• ACTIVITY:
Using the material below, print the line that contains "real number: the", the line that contains "[stars] array in", and every line in between, exactly and nothing else.

# # # #

(** * Bercario Estelar: the simulation core of src/App.tsx

    A shallow embedding of the physics tick ([PhysicsSystem]), of the
    registry handlers ([handleMerger], [handleMassTransfer]) and of the
    classifier inside [handleCloudClick], followed by the properties the
    specification states about them.

    Numbers.  A JavaScript [number] is modelled as a real number: the
    arithmetic of the source is kept operation by operation, rounding and
    the special values (NaN, infinities) are not represented.  The
    comparisons of the source become the decidable comparisons of [R],
    wrapped as booleans.

    Mutation.  [PhysicsSystem] mutates the objects of the [stars] array in
    place.  A pair interaction touches exactly the two bodies of the pair,
    so the array is a list and each mutation is a functional record update
    whose result is written back at the same place. *)

From Stdlib Require Import Reals Lra Lia String List Bool.
Import ListNotations.

Open Scope R_scope.

(** ** JavaScript primitives used by the source *)

Definition Rltb (a b : R) : bool := if Rlt_dec a b then true else false.
Definition Rgtb (a b : R) : bool := Rltb b a.
Definition Reqb (a b : R) : bool := if Req_dec_T a b then true else false.

(** [String.prototype.includes]. *)
Definition includes (hay needle : string) : bool :=
  match String.index 0 needle hay with
  | Some _ => true
  | None => false
  end.

Definition Math_sqrt (v : R) : R := sqrt v.

(** [Math.pow] on the bases the engine feeds it, radii and sums of their
    cubes, which are positive.  On a base that is not positive JavaScript
    answers 0, an infinity, NaN or a signed power according to the
    exponent; the model answers 0 there. *)
Definition Math_pow (base exponent : R) : R :=
  if Rlt_dec 0 base then Rpower base exponent else 0.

# # # #

• THE COMPLETED TASK:
    Numbers.  A JavaScript [number] is modelled as a real number: the
    arithmetic of the source is kept operation by operation, rounding and
    the special values (NaN, infinities) are not represented.  The
    comparisons of the source become the decidable comparisons of [R],
    wrapped as booleans.

    Mutation.  [PhysicsSystem] mutates the objects of the [stars] array in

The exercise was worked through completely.